[Stored items]
[Start of Attachment]

(** The vector compression computes in every lane what the scalar compression computes on
    the state and the block of that lane. *)
Lemma compress_lanes_scalar cs bs : length bs = length cs ->
  blake2b_compress_lanes cs bs = zip_with blake2b_compress cs bs.
Proof.
  intros El. apply list_eq. intros j. unfold blake2b_compress_lanes. set (m := map _ (seq 0 16)). set (v := _ ++ _ ++ _).
  rewrite list_lookup_imap, lookup_zip_with. destruct (cs !! j) as [c|] eqn:Hc; [|done].
  destruct (lookup_lt_is_Some_2 bs j) as [b Hb]; [rewrite El; by eapply lookup_lt_Some|]. rewrite Hb. cbn [mbind option_bind option_fmap option_map fmap].
  assert (Forall2 (lane (length cs) j) m (message_words b)) as Hm.
  { apply Forall2_map_seq. intros i. rewrite <- El. exact (lane_map_of bs j b (fun b => load64 (drop (8 * i) b)) Hb). }
  assert (Forall2 (lane (length cs) j) v (work_vector c)) as Hv.
  { unfold v, work_vector. apply Forall2_app.
    - apply Forall2_map_seq. intros i. exact (lane_map_of cs j c (fun c => b_h c !!! i) Hc).
    - pose proof (lookup_lt_Some _ _ _ Hc) as Hj. cbn [map seq app].
      repeat apply Forall2_cons_2; try by apply lane_replicate.
      + exact (lane_map_of cs j c (fun c => blake2b_IV !!! 4%nat .^ b_t0 c) Hc).
      + exact (lane_map_of cs j c (fun c => blake2b_IV !!! 5%nat .^ b_t1 c) Hc).
      + exact (lane_map_of cs j c (fun c => blake2b_IV !!! 6%nat .^ b_f0 c) Hc).
      + exact (lane_map_of cs j c (fun c => blake2b_IV !!! 7%nat .^ b_f1 c) Hc).
      + constructor. }
  destruct (rounds_lane _ _ _ _ _ _ Hm Hv) as [Hr Elen]; [by unfold m; rewrite length_map|done|].
  f_equal. unfold blake2b_compress. f_equal. apply map_ext_in. intros i Hi%in_seq. f_equal.
  pose proof (Forall2_lookup_R _ _ _ i Hr ltac:(lia)) as Hi1.
  pose proof (Forall2_lookup_R _ _ _ (i + 8)%nat Hr ltac:(lia)) as Hi2.
  destruct (lane_zip _ _ Z.lxor _ _ _ _ Hi1 Hi2) as [_ Hx]. by apply list_lookup_total_correct.
Qed.

(** A context whose counter has not reached its second word, and which is not finalised *)
Definition plain_ctx (c : blake2b_ctx) : Prop :=
  length (b_buf c) = BLAKE2B_BLOCKBYTES /\ (b_buflen c <= BLAKE2B_BLOCKBYTES)%nat /\
  0 <= b_t0 c < 2 ^ 64 - 256 /\ b_t1 c = 0 /\ b_f1 c = 0.

Lemma compress_h_ext c c' b : b_h c = b_h c' -> b_t0 c = b_t0 c' -> b_t1 c = b_t1 c' -> b_f0 c = b_f0 c' ->
  b_f1 c = b_f1 c' -> b_h (blake2b_compress c b) = b_h (blake2b_compress c' b).
Proof. intros Eh E0 E1 F0 F1. unfold blake2b_compress, work_vector. cbn [with_h b_h]. by rewrite Eh, E0, E1, F0, F1. Qed.

Lemma index_block_padded base g : length (b_buf base) = BLAKE2B_BLOCKBYTES ->
  (b_buflen base + 4 <= BLAKE2B_BLOCKBYTES)%nat ->
  let buf := buf_write (b_buf base) (b_buflen base) (le_encode 4 g) in
  index_block base g =
  buf_write buf (b_buflen base + 4) (replicate (BLAKE2B_BLOCKBYTES - (b_buflen base + 4)) 0).
Proof.
  intros Hb Hfit buf. pose proof (le_encode_length 4 g) as E4.
  assert (length (take (b_buflen base) (b_buf base)) = b_buflen base) as El by (rewrite length_take; lia).
  assert (take (b_buflen base + 4) buf = take (b_buflen base) (b_buf base) ++ le_encode 4 g) as Et.
  { rewrite <- E4 at 1. apply buf_write_take. lia. }
  unfold buf_write at 1. rewrite Et, length_replicate, (drop_ge buf), app_nil_r
    by (unfold buf; rewrite buf_write_length; lia).
  unfold index_block, buf_write. rewrite take_0, app_nil_l, El, E4, take_app_le, take_ge, drop_app, drop_drop, El by lia.
  rewrite drop_replicate, (drop_ge (take _ _)), app_nil_l, <- app_assoc by lia. do 3 f_equal. lia.
Qed.
Lemma sequence_hash_digest : get_sequence_hash tx = Ok (part_digest sequences_message (Some (map sequence (vin tx)))).
Proof.
  unfold get_sequence_hash. rewrite hash_personal_digest. apply (f_equal (fun m => Ok (personal_digest (_, m)))).
  rewrite (scratch_items _ (fun i => le_encode 4 (sequence i)) tx_in_ok MAX_TX_INPUTS 4), mjoin_map_map; try done.
  - intros i _. apply emits_write.
  - apply tx_ok_ins.
Qed.

Lemma outputs_hash_digest : get_outputs_hash tx = Ok (part_digest outputs_message (Some (vout tx))).
Proof.
  unfold get_outputs_hash. rewrite hash_personal_digest. apply (f_equal (fun m => Ok (personal_digest (_, m)))).
  apply (scratch_items _ _ tx_out_ok MAX_TX_OUTPUTS 10017); try done.
  - apply emits_tx_out.
  - apply zlen_tx_out_bytes.
  - apply tx_ok_outs.
Qed.

Lemma joinsplits_hash_digest : (zlen (v_joinsplit tx) >? 0) = true ->
  get_joinsplits_hash tx = Ok (part_digest joinsplits_message (l ← non_empty (v_joinsplit tx); Some (l, joinsplit_pubkey tx))).
Proof.
  intros Hn. unfold get_joinsplits_hash. rewrite pieces_digest. destruct (v_joinsplit tx) as [|js l] eqn:E; [done|].
  rewrite <- E at 1. do 3 f_equal. cbn [joinsplits_message fst snd]. f_equal. rewrite join_app.
  rewrite (mjoin_pieces _ js_bytes), E; [cbn; by rewrite app_nil_r|].
  intros a. unfold js_pieces, js_bytes. rewrite !map_id, !join_app. cbn [mjoin list_join].
  rewrite !app_nil_r, <- !app_assoc. done.
Qed.

Lemma spends_hash_digest : (zlen (v_shielded_spend tx) >? 0) = true ->
  get_shielded_spends_hash tx = Ok (part_digest spends_message (non_empty (map unsigned_spend (v_shielded_spend tx)))).
Proof.
  intros Hn. unfold get_shielded_spends_hash. rewrite pieces_digest. destruct (v_shielded_spend tx) as [|sd l] eqn:E; [done|].
  apply (f_equal (fun m => Ok (personal_digest (_, m)))).
  rewrite (mjoin_pieces _ spend_core); [change (unsigned_spend sd :: _) with (map unsigned_spend (sd :: l)); by rewrite mjoin_map_map|].
  intros a. unfold spend_pieces, spend_core. cbn. by rewrite app_nil_r.
Qed.

Lemma shielded_hash_digest : (zlen (v_shielded_output tx) >? 0) = true ->
  get_shielded_outputs_hash tx = Ok (part_digest shielded_message (non_empty (v_shielded_output tx))).
Proof.
  intros Hn. unfold get_shielded_outputs_hash. rewrite pieces_digest. destruct (v_shielded_output tx) as [|od l] eqn:E; [done|].
  do 3 f_equal. rewrite (mjoin_pieces _ output_bytes); [done|].
  intros a. unfold output_pieces, output_bytes. cbn. by rewrite app_nil_r.
Qed.

Abbreviation js_part := (l ← non_empty (v_joinsplit tx); Some (l, joinsplit_pubkey tx)).
Abbreviation spends_part := (non_empty (map unsigned_spend (v_shielded_spend tx))).

Definition tx_digests : precomputed_tx_data := {|
  hash_prevouts := part_digest prevouts_message (Some (map prevout (vin tx)));
  hash_sequence := part_digest sequences_message (Some (map sequence (vin tx)));
  hash_outputs := part_digest outputs_message (Some (vout tx));
  hash_joinsplits := part_digest joinsplits_message js_part;
  hash_shielded_spends := part_digest spends_message spends_part;
  hash_shielded_outputs := part_digest shielded_message (non_empty (v_shielded_output tx)) |}.

Lemma empty_part {A} (l : list A) : (zlen l >? 0) = false -> l = [].
Proof. destruct l; [done|]. unfold zlen. cbn. lia. Qed.

(** A part is hashed when it is not empty, from the cache or anew. *)
Lemma joinsplits_part cache : cache = None \/ cache = Some tx_digests ->
  (if zlen (v_joinsplit tx) >? 0 then cached cache hash_joinsplits (get_joinsplits_hash tx) else Ok uint256_null) =
  Ok (part_digest joinsplits_message js_part).
Proof.
  intros Hc. destruct (_ >? 0) eqn:E; [|by rewrite (empty_part _ E)].
  destruct Hc as [-> | ->]; [|done]. by apply joinsplits_hash_digest.
Qed.

Lemma spends_part_digest cache : cache = None \/ cache = Some tx_digests ->
  (if zlen (v_shielded_spend tx) >? 0 then cached cache hash_shielded_spends (get_shielded_spends_hash tx)
   else Ok uint256_null) = Ok (part_digest spends_message spends_part).
Proof.
  intros Hc. destruct (_ >? 0) eqn:E; [|by rewrite (empty_part _ E)].
  destruct Hc as [-> | ->]; [|done]. by apply spends_hash_digest.
Qed.

Lemma shielded_part_digest cache : cache = None \/ cache = Some tx_digests ->
  (if zlen (v_shielded_output tx) >? 0 then cached cache hash_shielded_outputs (get_shielded_outputs_hash tx)
   else Ok uint256_null) = Ok (part_digest shielded_message (non_empty (v_shielded_output tx))).
Proof.
  intros Hc. destruct (_ >? 0) eqn:E; [|by rewrite (empty_part _ E)].
  destruct Hc as [-> | ->]; [|done]. by apply shielded_hash_digest.
Qed.

Lemma precompute_digests : domain_consensus_precompute_tx_data tx = Ok tx_digests.
Proof.
  unfold domain_consensus_precompute_tx_data.
  rewrite prevout_hash_digest, sequence_hash_digest, outputs_hash_digest. cbn [mbind result_bind].
  pose proof (joinsplits_part None (or_introl eq_refl)) as Ej. pose proof (spends_part_digest None (or_introl eq_refl)) as Es.
  pose proof (shielded_part_digest None (or_introl eq_refl)) as Eo. cbn [cached] in Ej, Es, Eo. by rewrite Ej, Es, Eo.
Qed.
End Exact.

(** The cache argument of the callers: none, or the precomputed digests of the transaction *)
Definition cache_of `{Allocator} (use : bool) (tx : transaction) : option precomputed_tx_data :=
  match domain_consensus_precompute_tx_data tx with
  | Ok c => if use then Some c else None
  | Err _ => None
  end.

Section Requests.
Context `{AllocatorTotal} `{HashFunctions}.

Definition signature_hash (use_cache : bool) (r : sig_request) : result sighash_err uint256_t :=
  domain_consensus_signature_hash (rq_script r) (rq_tx r) (rq_in r) (rq_type r) (rq_amount r) (rq_branch r)
    (cache_of use_cache (rq_tx r)).

Lemma cache_of_digests use tx : tx_ok tx -> cache_of use tx = None \/ cache_of use tx = Some (tx_digests tx).
Proof. intros Htx. unfold cache_of. rewrite precompute_digests by done. destruct use; auto. Qed.

Lemma array_at_some {A} (l : list A) n : 0 <= n < zlen l -> exists a, array_at l n = Ok a /\ l !! Z.to_nat n = Some a.
Proof.
  intros Hn. unfold array_at. destruct (lookup_lt_is_Some_2 l (Z.to_nat n)) as [a E]; [unfold zlen in Hn; lia|].
  exists a. by rewrite E.
Qed.

Lemma not_an_input_beyond {A} max (P : A -> Prop) l : max < UINT32_MAX -> vector_ok max P l -> l !! Z.to_nat NOT_AN_INPUT = None.
Proof. intros Hm [Hl _]. apply lookup_ge_None_2. unfold zlen, NOT_AN_INPUT in *. lia. Qed.

Lemma single_output_hash out : tx_out_ok out ->
  blake2b_hash_personal (scratch (ignore (tx_out_serialize out))) OUTPUTS_PERSONAL =
  Ok (part_digest outputs_message (Some [out])).
Proof.
  intros Ho. rewrite hash_personal_digest. apply (f_equal (fun m => Ok (personal_digest (_, m)))).
  change (mjoin (map tx_out_bytes [out])) with (tx_out_bytes out ++ []). rewrite app_nil_r. apply scratch_emits.
  - by apply emits_ignore, emits_tx_out.
  - pose proof (zlen_tx_out_bytes out Ho). unfold SIZE_MAX. lia.
Qed.

(** The three digests that the hash type selects *)
Lemma prevouts_part tx cache acp : tx_ok tx -> cache = None \/ cache = Some (tx_digests tx) ->
  (if negb acp then cached cache hash_prevouts (get_prevout_hash tx) else Ok uint256_null) =
  Ok (part_digest prevouts_message (if acp then None else Some (map prevout (vin tx)))).
Proof. intros Htx [-> | ->]; destruct acp; try done. by apply prevout_hash_digest. Qed.

Lemma sequences_part tx cache (b : bool) : tx_ok tx -> cache = None \/ cache = Some (tx_digests tx) ->
  (if b then cached cache hash_sequence (get_sequence_hash tx) else Ok uint256_null) =
  Ok (part_digest sequences_message (if b then Some (map sequence (vin tx)) else None)).
Proof. intros Htx [-> | ->]; destruct b; try done. by apply sequence_hash_digest. Qed.
(* ===== verification/EhArray.v ===== *)
(** Bit packing of Equihash: the array routines of lib/crypto/src/equihash.c.

    [eh_expand_array] and [eh_compress_array] regroup a string of bits, most significant first,
    into groups of [bit_len] bits and back, through a 32-bit accumulator; solutions carry the
    indices in groups of [collision_bit_length + 1] bits.  The routines are proved to be the
    positional notation of one big number in base 2^[bit_len] and in base 2^8, so that decoding
    and encoding a solution are inverse ([minimal_indices_bijection]): a list of indices has
    exactly one encoding. *)

From S2P Require Import Prelude Serialize.

(** ** The routines *)

(** [None]: an assertion fails, or memory outside the arrays is read. *)

(** The bytes of one group of [expand] *)
Definition expand_group (bit_len byte_pad out_width : nat) (acc_value acc_bits : Z) : bytes :=
  let mask := 2 ^ Z.of_nat bit_len - 1 in
  replicate byte_pad 0 ++
  map (fun x => let sh := 8 * (Z.of_nat out_width - Z.of_nat x - 1) in
                u8 ((acc_value ≫ (acc_bits + sh)) .& ((mask ≫ sh) .& 0xFF)))
    (seq byte_pad (out_width - byte_pad)).

Fixpoint expand_loop (bit_len byte_pad out_width : nat) (acc_bits acc_value : Z) (pin : bytes) : bytes :=
  match pin with
  | [] => []
  | b :: rest =>
      let acc_value := u32 (acc_value ≪ 8) .| b in
      let acc_bits := acc_bits + 8 in
      if acc_bits >=? Z.of_nat bit_len then
        let acc_bits := acc_bits - Z.of_nat bit_len in
        expand_group bit_len byte_pad out_width acc_value acc_bits ++
        expand_loop bit_len byte_pad out_width acc_bits acc_value rest
      else expand_loop bit_len byte_pad out_width acc_bits acc_value rest
  end.

(** What is written from the start of the output *)
Definition eh_expand_array (pin : bytes) (out_len bit_len byte_pad : nat) : option bytes :=
  let out_width := ((bit_len + 7) / 8 + byte_pad)%nat in
  if Nat.leb 8 bit_len && Nat.leb (7 + bit_len) 32 && Nat.eqb out_len (8 * out_width * length pin / bit_len)
  then Some (expand_loop bit_len byte_pad out_width 0 0 pin) else None.

(** The value of one group of [compress] *)
Definition compress_group (bit_len byte_pad in_width : nat) (group : bytes) : Z :=
  let mask := 2 ^ Z.of_nat bit_len - 1 in
  foldl (fun acc x =>
      let sh := 8 * (Z.of_nat in_width - Z.of_nat x - 1) in
      acc .| ((group !!! x .& ((mask ≫ sh) .& 0xFF)) ≪ sh))
    0 (seq byte_pad (in_width - byte_pad)).

Fixpoint compress_loop (bit_len byte_pad in_width out_len : nat) (acc_bits acc_value : Z) (pin : bytes) : option bytes :=
  match out_len with
  | O => Some []
  | S out_len' =>
      '(acc_bits, acc_value, pin) ←
        (if acc_bits <? 8 then
           if Nat.ltb (length pin) in_width then None
           else Some (acc_bits + Z.of_nat bit_len,
                      u32 (acc_value ≪ Z.of_nat bit_len) .| compress_group bit_len byte_pad in_width pin,
                      drop in_width pin)
         else Some (acc_bits, acc_value, pin));
      let acc_bits := acc_bits - 8 in
      rest ← compress_loop bit_len byte_pad in_width out_len' acc_bits acc_value pin;
      Some (u8 ((acc_value ≫ acc_bits) .& 0xFF) :: rest)
  end.

Definition eh_compress_array (pin : bytes) (out_len bit_len byte_pad : nat) : option bytes :=
  let in_width := ((bit_len + 7) / 8 + byte_pad)%nat in
  if Nat.leb 8 bit_len && Nat.leb (7 + bit_len) 32 && Nat.eqb out_len (bit_len * length pin / (8 * in_width))
  then compress_loop bit_len byte_pad in_width out_len 0 0 pin else None.

(** Indices are stored big-endian. *)
Definition eh_index_to_array (i : Z) : bytes := rev (le_encode 4 i).

Definition eh_array_to_index (array : bytes) : Z := le_decode (rev (take 4 array)).

(** The indices read from an array, four bytes each *)
Fixpoint read_indices (fuel : nat) (array : bytes) : option (list Z) :=
  match fuel, array with
  | _, [] => Some []
  | O, _ => Some []
  | S fuel', _ =>
      if Nat.ltb (length array) 4 then None
      else rest ← read_indices fuel' (drop 4 array); Some (eh_array_to_index array :: rest)
  end.

Section Minimal.
Context `{Allocator}.

(** The array has [len_indices] bytes; the expansion has to fill it. *)
Definition eh_get_indices_from_minimal (minimal : bytes) (collision_bit_len max_indices : nat) : option (list Z) :=
  if negb (Nat.leb ((collision_bit_len + 1 + 7) / 8) 4) then None
  else
    let len_indices := (32 * length minimal / (collision_bit_len + 1))%nat in
    let byte_pad := (4 - (collision_bit_len + 1 + 7) / 8)%nat in
    if negb (alloc_succeeds (Z.of_nat len_indices)) then Some []
    else
      array ← eh_expand_array minimal len_indices (collision_bit_len + 1) byte_pad;
      if negb (Nat.eqb (length array) len_indices) then None else read_indices max_indices array.

(** The empty result is the length 0 of a failure. *)
Definition eh_get_minimal_from_indices (indices : list Z) (collision_bit_len max_len : nat) : option bytes :=
  if negb (Nat.leb ((collision_bit_len + 1 + 7) / 8) 4) then None
  else
    let len_indices := (length indices * 4)%nat in
    let min_len := ((collision_bit_len + 1) * len_indices / 32)%nat in
    let byte_pad := (4 - (collision_bit_len + 1 + 7) / 8)%nat in
    if Nat.ltb max_len min_len then Some []
    else if negb (alloc_succeeds (Z.of_nat len_indices)) then Some []
    else eh_compress_array (mjoin (map eh_index_to_array indices)) min_len (collision_bit_len + 1) byte_pad.

End Minimal.

(** ** Positional notation *)

(** The [n] most significant digits, of [b] bits each, of a number of [total] bits *)
Fixpoint digits (b : Z) (n : nat) (total v : Z) : list Z :=
  match n with
  | O => []
  | S n' => v / 2 ^ (total - b) :: digits b n' (total - b) (v mod 2 ^ (total - b))
  end.

Fixpoint number (b : Z) (l : list Z) : Z :=
  match l with
  | [] => 0
  | x :: l' => x * 2 ^ (b * zlen l') + number b l'
  end.

Definition be_encode (n : nat) (v : Z) : bytes := rev (le_encode n v).
Definition be_decode (l : bytes) : Z := le_decode (rev l).

Lemma pow_len_pos {A} b (l : list A) : 0 <= b -> 0 < 2 ^ (b * zlen l).
Proof. intros Hb. apply Z.pow_pos_nonneg; [lia|]. unfold zlen. nia. Qed.

Lemma value_range b l : 0 <= b -> Forall (is_u b) l -> 0 <= number b l < 2 ^ (b * zlen l).
Proof.
  intros Hb. unfold is_u. induction 1 as [|x l Hx _ IH].
  { unfold zlen. cbn. rewrite Z.mul_0_r. lia. }
  cbn [number]. rewrite zlen_cons, Z.mul_add_distr_l, Z.mul_1_r, Z.pow_add_r by (unfold zlen; nia).
  pose proof (pow_len_pos b l Hb). nia.
Qed.

Lemma digits_length b n total v : length (digits b n total v) = n.
Proof. revert total v. induction n as [|n IH]; intros total v; cbn; [done|]. by rewrite IH. Qed.

Lemma digits_value b l : 0 <= b -> Forall (is_u b) l -> digits b (length l) (b * zlen l) (number b l) = l.
Proof.
  intros Hb. induction 1 as [|x l Hx Hl IH]; [done|]. cbn [digits length number].
  pose proof (value_range b l Hb Hl) as Hv. rewrite zlen_cons.
  replace (b * (zlen l + 1) - b) with (b * zlen l) by lia.
  rewrite Z.div_add_l, Z.div_small, Z.add_0_r by lia. rewrite (Z.add_comm (_ * _)), Z.mod_add, Z.mod_small by lia.
  by rewrite IH.
Qed.

Lemma value_digits b n v : 0 <= b -> 0 <= v < 2 ^ (b * Z.of_nat n) ->
  number b (digits b n (b * Z.of_nat n) v) = v /\ Forall (is_u b) (digits b n (b * Z.of_nat n) v).
Proof.
  intros Hb. revert v. induction n as [|n IH]; intros v Hv; cbn [digits number].
  - rewrite Z.mul_0_r in Hv. split; [change (2 ^ 0) with 1 in Hv; lia|constructor].
  - replace (b * Z.of_nat (S n) - b) with (b * Z.of_nat n) in * by lia.
    assert (0 < 2 ^ (b * Z.of_nat n)) as Hpos by (apply Z.pow_pos_nonneg; nia).
    destruct (IH (v mod 2 ^ (b * Z.of_nat n))) as [IHv IHd]; [apply Z.mod_pos_bound; lia|].
    unfold zlen. rewrite digits_length, IHv. split; [pose proof (Z.div_mod v (2 ^ (b * Z.of_nat n))); lia|].
    constructor; [|done]. split; [apply Z.div_pos; lia|]. apply Z.div_lt_upper_bound; [lia|].
    rewrite <- Z.pow_add_r by nia. replace (b * Z.of_nat n + b) with (b * Z.of_nat (S n)) by lia. lia.
Qed.

(** *** Bytes *)

Lemma be_decode_value l : be_decode l = number 8 l.
Proof.
  induction l as [|x l IH]; [done|]. unfold be_decode in *. cbn [rev number].
  rewrite le_decode_app, IH, length_rev. cbn [le_decode].
  unfold zlen. rewrite <- (Z.pow_mul_r 2 8) by lia. change (2 ^ 8) with 256. lia.
Qed.

Lemma be_encode_bytes n v :
  be_encode n v = map (fun x => (v / 256 ^ (Z.of_nat n - Z.of_nat x - 1)) mod 256) (seq 0 n).
Proof.
  revert v. induction n as [|n IH]; intros v; [done|]. unfold be_encode in *. cbn [le_encode rev]. rewrite IH.
  rewrite seq_S, map_app. cbn [map]. unfold uwrap. rewrite shiftr_div by lia. f_equal.
  - apply map_ext_in. intros x Hx%in_seq. rewrite Z.div_div, <- Z.pow_succ_r by lia. do 3 f_equal. lia.
  - replace (Z.of_nat (S n) - Z.of_nat (0 + n) - 1) with 0 by lia. by rewrite Z.pow_0_r, Z.div_1_r.
Qed.

Lemma byte_at v sh : 0 <= sh -> (v / 256 ^ sh) mod 256 = (v ≫ (8 * sh)) .& 0xFF.
Proof.
  intros Hs. rewrite land_ff, shiftr_div by lia. by rewrite Z.pow_mul_r by lia.
Qed.

Lemma be_decode_encode n v : 0 <= v < 256 ^ Z.of_nat n -> be_decode (be_encode n v) = v.
Proof. intros Hv. unfold be_decode, be_encode. rewrite rev_involutive, le_decode_encode. by apply Z.mod_small. Qed.

Lemma be_encode_decode l : bytes_ok l -> be_encode (length l) (be_decode l) = l.
Proof.
  intros Hl. unfold be_decode, be_encode. rewrite <- length_rev, le_encode_decode; [apply rev_involutive|].
  apply Forall_rev. done.
Qed.

Lemma be_encode_length n v : length (be_encode n v) = n.
Proof. unfold be_encode. by rewrite length_rev, le_encode_length. Qed.

Lemma be_encode_ok n v : bytes_ok (be_encode n v).
Proof. apply Forall_rev, le_encode_ok. Qed.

[End of Attachment]

What the exercise asks —
In the records above, the line with "unfold get_outputs_hash. rewrite" marks the start and the line with "Lemma spends_hash_digest : (zlen" marks the end; copy that stretch exactly, both lines included, and nothing else.

Reply to the exercise —
  unfold get_outputs_hash. rewrite hash_personal_digest. apply (f_equal (fun m => Ok (personal_digest (_, m)))).
  apply (scratch_items _ _ tx_out_ok MAX_TX_OUTPUTS 10017); try done.
  - apply emits_tx_out.
  - apply zlen_tx_out_bytes.
  - apply tx_ok_outs.
Qed.

Lemma joinsplits_hash_digest : (zlen (v_joinsplit tx) >? 0) = true ->
  get_joinsplits_hash tx = Ok (part_digest joinsplits_message (l ← non_empty (v_joinsplit tx); Some (l, joinsplit_pubkey tx))).
Proof.
  intros Hn. unfold get_joinsplits_hash. rewrite pieces_digest. destruct (v_joinsplit tx) as [|js l] eqn:E; [done|].
  rewrite <- E at 1. do 3 f_equal. cbn [joinsplits_message fst snd]. f_equal. rewrite join_app.
  rewrite (mjoin_pieces _ js_bytes), E; [cbn; by rewrite app_nil_r|].
  intros a. unfold js_pieces, js_bytes. rewrite !map_id, !join_app. cbn [mjoin list_join].
  rewrite !app_nil_r, <- !app_assoc. done.
Qed.

Lemma spends_hash_digest : (zlen (v_shielded_spend tx) >? 0) = true ->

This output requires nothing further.